The contract here involved, upon scrutiny, appears to come to this, that no dividends shall be paid except out of net earnings, as found and approved by the corporation’s appointee. The significance of this last is not, of course, to be found in any suggestion that this auditing firm would not exercise an honest judgment; such a judgment we may well assume would be equally forthcoming from the corporation’s own treasurer, had decision been left to him, or from its own board of directors in the ordinary course of voting upon dividends. Its significance is rather in the control which the taxpayer had over the time of certification. This corporation, as must be usual in the business world, knew from its own balance sheets that it was making a profit for the year; no one can doubt that had speed been requisite it could have arranged for a report from the auditors immediately at the close of business on the crucial day. Hence for our present purposes I do not see how the required certificate was anything more than another check beyond the judgment of the directors — a check valuable to the creditor because of its being in addition to that vote, but not otherwise changing the situation. For, if the existence of net earnings cannot be determined until the taxable year is already over, then the directors cannot act even in ordinary course until that time and all dividends therefore are within the contractual prohibition and the statutory credit.
In other words, the real force of the agreement is that no dividends be paid except out of earnings; if that is insufficient to justify the credit, I do not see how the additional requirement — which could be satisfied as promptly as a vote of the directors could be obtained — can be held to add more. For the additional provision is but another administrative safeguard, to be procured by the corporation, to make sure that the dividends have been legally declared out of earnings. It is at most in the nature of confirmation; it is subsequent, rather than precedent, in character. Notice, for example, the continued use of the word “approved” with respect to the action to be taken by the auditors.

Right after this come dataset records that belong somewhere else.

Definition hdr_n (l : list Z) : Z := get32 0 l.
Definition hdr_block (l : list Z) (i : Z) : Z := get32 (4 + 4 * Z.to_nat i) l.

Section log.
Context (me : Z).

(** ** Installing *)

(** One round of [install_trans]: log block to home block. *)
Definition install_block (recovering : bool) (dev logno homeno : Z) : M bio () :=
  lbuf ← bread me dev logno;
  dbuf ← bread me dev homeno;
  l ← data_of lbuf;
  d ← data_of dbuf;
  set_data dbuf (blit d 0 (take BSIZE l));;
  bwrite me dbuf;;
  when (negb recovering) (bunpin dbuf);;
  brelse me lbuf;;
  brelse me dbuf.

Definition recovering_msg (tail dst : Z) : list Z :=
  printf (bytes "recovering tail %d dst %d
") [VInt tail; VInt dst].

Definition install_trans (recovering : bool) : M lsys () :=
  l ← the_log;
  for_ (Z.to_nat (lh_n (lh l))) 0 (λ tail,
    dst ← slot tail;
    when recovering (emit (Message (recovering_msg tail dst)));;
    on_bio (install_block recovering (u32 (log_dev l)) (u32 (log_start l + tail + 1)) (u32 dst))).

(** ** The header on disk *)

Definition read_head : M lsys () :=
  l ← the_log;
  h ← on_bio (i ← bread me (u32 (log_dev l)) (u32 (log_start l)); d ← data_of i; brelse me i;; mret d);
  upd_log (set_n (hdr_n h));;
  for_ (Z.to_nat (hdr_n h)) 0 (λ i,
    if i <? LOGBLOCKS then upd_log (set_slot i (hdr_block h i)) else undef).

(** The stores of [write_head] into the buffer; [Undef] past the end of [block]. *)
Fixpoint put_blocks (bs : list Z) (i : nat) (d : list Z) : list Z :=
  match bs with
  | [] => d
  | b :: bs' => put_blocks bs' (S i) (put32 (4 + 4 * i) b d)
  end.

Definition encode_head (h : logheader) (d : list Z) : list Z :=
  put_blocks (take (Z.to_nat (lh_n h)) (lh_block h)) 0 (put32 0 (lh_n h) d).

Definition write_head : M lsys () :=
  l ← the_log;
  if LOGBLOCKS <? lh_n (lh l) then undef
  else
    on_bio (
      i ← bread me (u32 (log_dev l)) (u32 (log_start l));
      d ← data_of i;
      set_data i (encode_head (lh l) d);;
      bwrite me i;;
      brelse me i).

Definition recover_from_log : M lsys () :=
  read_head;;
  install_trans true;;
  upd_log (set_n 0);;
  write_head.

Definition sizeof_logheader : Z := 4 + 4 * LOGBLOCKS.

Definition initlog (dev logstart : Z) : M lsys () :=
  if Z.of_nat BSIZE <=? sizeof_logheader then panics
  else
    upd_log (λ l, mk_log (s32 logstart) (outstanding l) (committing l) dev (lh l));;
    recover_from_log.

(** ** Committing *)

(** One round of [write_log]: cache block to log block. *)
Definition log_block (dev logno homeno : Z) : M bio () :=
  to ← bread me dev logno;
  from ← bread me dev homeno;
  d ← data_of to;
  l ← data_of from;
  set_data to (blit d 0 (take BSIZE l));;
  bwrite me to;;
  brelse me from;;
  brelse me to.

Definition write_log : M lsys () :=
  l ← the_log;
  for_ (Z.to_nat (lh_n (lh l))) 0 (λ tail,
    b ← slot tail;
    on_bio (log_block (u32 (log_dev l)) (u32 (log_start l + tail + 1)) (u32 b))).

Definition commit : M lsys () :=
  l ← the_log;
  when (0 <? lh_n (lh l)) (
    write_log;;
    write_head;;
    install_trans false;;
    upd_log (set_n 0);;
    write_head).

(** ** Transactions *)

(** One test of the loop; [Blocks] is the sleep on [&log]. *)
Definition begin_op : M lsys () :=
  l ← the_log;
  if negb (committing l =? 0) then blocks
  else if LOGBLOCKS <? lh_n (lh l) + (outstanding l + 1) * MAXOPBLOCKS then blocks
  else upd_log (set_outstanding (outstanding l + 1)).

Definition end_op : M lsys () :=
  upd_log (λ l, set_outstanding (outstanding l - 1) l);;
  l ← the_log;
  if negb (committing l =? 0) then panics
  else if outstanding l =? 0 then
    upd_log (set_committing 1);;
    commit;;
    upd_log (set_committing 0);;
    emit WakeLog
  else emit WakeLog.

Definition log_write (b : nat) : M lsys () :=
  l ← the_log;
  if LOGBLOCKS <=? lh_n (lh l) then panics
  else if outstanding l <? 1 then panics
  else
    bno ← on_bio (gets (λ s, blockno (buf_at b s)));
    let i := match find_index (λ x, u32 x =? bno) (take (Z.to_nat (lh_n (lh l))) (lh_block (lh l))) with
             | Some i => Z.of_nat i
             | None => lh_n (lh l)
             end in
    upd_log (set_slot i (s32 bno));;
    when (i =? lh_n (lh l)) (on_bio (bpin b);; upd_log (λ l, set_n (lh_n (lh l) + 1) l)).

(** ** Copying a block *)

(** Block [kd] now has the contents of [ks], also on the disk, and [pin] references less. *)
Record copied (ks kd : Z * Z) (pin : Z) (s s' : bio) : Prop := {
  cp_inv : bio_inv s';
  cp_same : ∀ k, k ≠ kd → k.1 ≠ 0 → same_block k s s';
  cp_unlocked : unlocked s' kd;
  cp_refs : refs s' kd = refs s kd - pin;
  cp_view : view s' kd = view s ks;
  cp_disk : bdisk s' = <[kd := view s ks]> (bdisk s);
  cp_writes : bwrites s' = bwrites s ++ [(kd, view s ks)];
  cp_free : (nfree s' = nfree s + (if ((refs s kd =? pin) && negb (pin =? 0))%Z then 1 else 0))%nat;
}.

Record copyable (ks kd : Z * Z) (pin : Z) (s : bio) : Prop := {
  ca_inv : bio_inv s;
  ca_src : ks.1 ≠ 0; ca_dst : kd.1 ≠ 0; ca_ne : ks ≠ kd;
  ca_usrc : unlocked s ks; ca_udst : unlocked s kd;
  ca_rsrc : 0 ≤ refs s ks < 2 ^ 32 - 1; ca_rdst : pin ≤ refs s kd < 2 ^ 32 - 1;
  ca_need : (need s ks + need s kd ≤ nfree s)%nat;
}.

(** The common end: both held, the destination written, then both released. *)
Lemma copied_intro ks kd pin s s1 s2 s3 ns nd l :
  copyable ks kd pin s → 0 ≤ pin ≤ 1 →
  others2 ks kd s s1 → same_disk s s1 → (nfree s1 + need s ks + need s kd = nfree s)%nat →
  others2 ks kd s1 s2 → bdisk s2 = <[kd := view s ks]> (bdisk s1) →
  bwrites s2 = bwrites s1 ++ [(kd, view s ks)] → nfree s2 = nfree s1 →
  others2 ks kd s2 s3 → same_disk s2 s3 → bio_inv s3 → unlocked s3 ks → unlocked s3 kd →
  ns = refs s ks + 1 → nd = refs s kd + 1 - pin → l = view s ks →
  refs s3 ks = ns - 1 → refs s3 kd = nd - 1 → view s3 ks = l → view s3 kd = l →
  (nfree s3 = nfree s2 + (if (ns =? 1)%Z then 1 else 0) + (if (nd =? 1)%Z then 1 else 0))%nat →
  copied ks kd pin s s3.
Proof.
  intros [C1 C2 C3 C4 C5 C6 C7 C8 C9] Hpin O1 [D1 W1] N1 O2 D2 W2 N2 O3 [D3 W3] I3 Us Ud -> -> -> Rs Rd Vs Vd N3.
  split; try done.
  - intros k Hne Hk. destruct (decide (k = ks)) as [->|Hns].
    + split_and!; [lia|done|done].
    + apply (same_block_trans k s s1); [by apply O1|]. apply (same_block_trans k s1 s2); [by apply O2|by apply O3].
  - lia.
  - congruence.
  - congruence.
  - unfold need in *. destruct (Z.eqb_spec (refs s ks) 0), (Z.eqb_spec (refs s kd) 0),
      (Z.eqb_spec (refs s ks + 1) 1), (Z.eqb_spec (refs s kd + 1 - pin) 1), (Z.eqb_spec (refs s kd) pin),
      (Z.eqb_spec pin 0); cbn [andb negb]; lia.
Qed.

Lemma install_block_run (recovering : bool) (ks kd : Z * Z) s :
  ks.1 = kd.1 → copyable ks kd (if recovering then 0 else 1) s →
  ∃ s', install_block recovering ks.1 ks.2 kd.2 s = Done ((), s') ∧
    copied ks kd (if recovering then 0 else 1) s s'.
Proof.
  intros Hdev C. pose proof C as [C1 C2 C3 C4 C5 C6 C7 C8 C9].
  destruct (two_breads me s ks kd) as (i & s0 & j & s1 & E0 & E1 & I1 & Hs1 & Hd1 & O1 & D1 & N1); try done.
  { destruct recovering; lia. }
  destruct (copy_held me s1 ks kd i j _ _ _ _ I1 C2 C3 C4 Hs1 Hd1)
    as (s2 & s3 & E2 & E3 & I3 & Hs3 & Hd3 & O3 & D3 & W3 & N3).
  assert (Hpin : ∃ s4, when (negb recovering) (bunpin j) s3 = Done ((), s4) ∧ bio_inv s4 ∧
    holds me s4 ks i (refs s ks + 1) (view s ks) ∧
    holds me s4 kd j (refs s kd + 1 - (if recovering then 0 else 1)) (view s ks) ∧
    others2 ks kd s3 s4 ∧ same_disk s3 s4 ∧ nfree s4 = nfree s3).
  { destruct recovering; cbn [negb when].
    - exists s3. rewrite Z.sub_0_r. done.
    - destruct (bunpin_run me s3 kd j _ _ I3 C3 Hd3) as (s4 & E4 & I4 & H4 & O4 & D4 & N4); [lia|].
      exists s4. split_and!; try done; [by apply (holds_others me s3 s4 kd)|].
      intros k Hn1 Hn2 Hk. by apply (others_same kd). }
  destruct Hpin as (s4 & E4 & I4 & Hs4 & Hd4 & O4 & [D4 W4] & N4).
  destruct (two_releases me s4 ks kd i j _ _ _ _ I4 C2 C3 C4 Hs4 Hd4)
    as (s5 & s6 & E5 & E6 & I6 & Us & Ud & Rs & Rd & Vs & Vd & O6 & D6 & N6).
  { intros Hn. rewrite D4, D3, dread_insert, decide_False, (proj1 D1) by done. apply view_unused; [done|lia]. }
  { intros _. by rewrite D4, D3, dread_insert, decide_True. }
  exists s6. split.
  { unfold install_block. rewrite (run_bind _ _ _ _ _ E0). rewrite Hdev, (run_bind _ _ _ _ _ E1).
    rewrite (run_bind _ _ _ _ _ (data_of_run me _ _ _ _ _ Hs1)), (run_bind _ _ _ _ _ (data_of_run me _ _ _ _ _ Hd1)).
    rewrite (run_bind _ _ _ _ _ E2), (run_bind _ _ _ _ _ E3), (run_bind _ _ _ _ _ E4), (run_bind _ _ _ _ _ E5). done. }
  eapply (copied_intro ks kd _ s s1 s4 s6); try done; try congruence; [by destruct recovering|].
  intros k Hn1 Hn2 Hk. apply (same_block_trans k s1 s3); [by apply O3|by apply O4].
Qed.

I put it, therefore, that a promise not to pay dividends except out of earnings— however those earnings are to be proved or confirmed — cannot be that additional restriction against paying dividends which the statute contemplates. The statutory exemption must be strictly construed, the burden is on the taxpayer to show that he comes within it, and a restriction set by law is insufficient. Helvering v. Northwest Steel Rolling Mills, supra. So a restriction which would make it unwise and unlikely that a corporation should declare a dividend, but which falls short of a prohibition in terms, is insufficient to satisfy the statute. Railway Express Agency v. C. I. R., 2 Cir., 169 F.2d 193. Other pertinent illustrative cases are Hobbs-Western Co. v. C. I. R., 8 Cir., 133 F.2d 165, where the contract with the lender was that the dividends should be paid only from surplus profits and that, if declared, a like amount should be paid on the loan, and C. I. R. v. John A. Wathen Distillery Co., 6 Cir., 147 F.2d 998, certiorari denied John A. Wathen Distillery Co. v. C. I. R., 325 U.S. 883, 65 S.Ct. 1577, 89 L.Ed. 1998, where the contract was that dividends should not be declared without first “consulting” the officers of the bank who had made the loan. The cases relied on for the opposite view each have a difference from ours so striking as, I believe, to point the moral here, namely, that in the contracts there found adequate, it was expressly agreed that dividends should not be paid without the creditor’s consent. Thus in Cotton States Fertilizer Co. v. C. I. R., 47 B. T. A. 748, 750, the written contract provided that the taxpayer would not declare or pay any dividend “without the prior written consent of R. F. C.” (the creditor). To the same effect is Glenn v. Chess & Wymond, Inc., 6 Cir., 132 F.2d 621, where the letters forming the contract with the bank are set forth in the decision below, Chess & Wymond, Inc., v. Glenn, D.C.W.D. Ky., 40 F.Supp. 666, 668. The control did not, as here, rest with the corporation once the existence of profits appeared. The ease with which the statutory requirement can be fulfilled under the terms of the present decision is in marked *176contrast to the universally strict construction heretofore given. See cases cited in Railway Express Agency v. C. I. R., supra.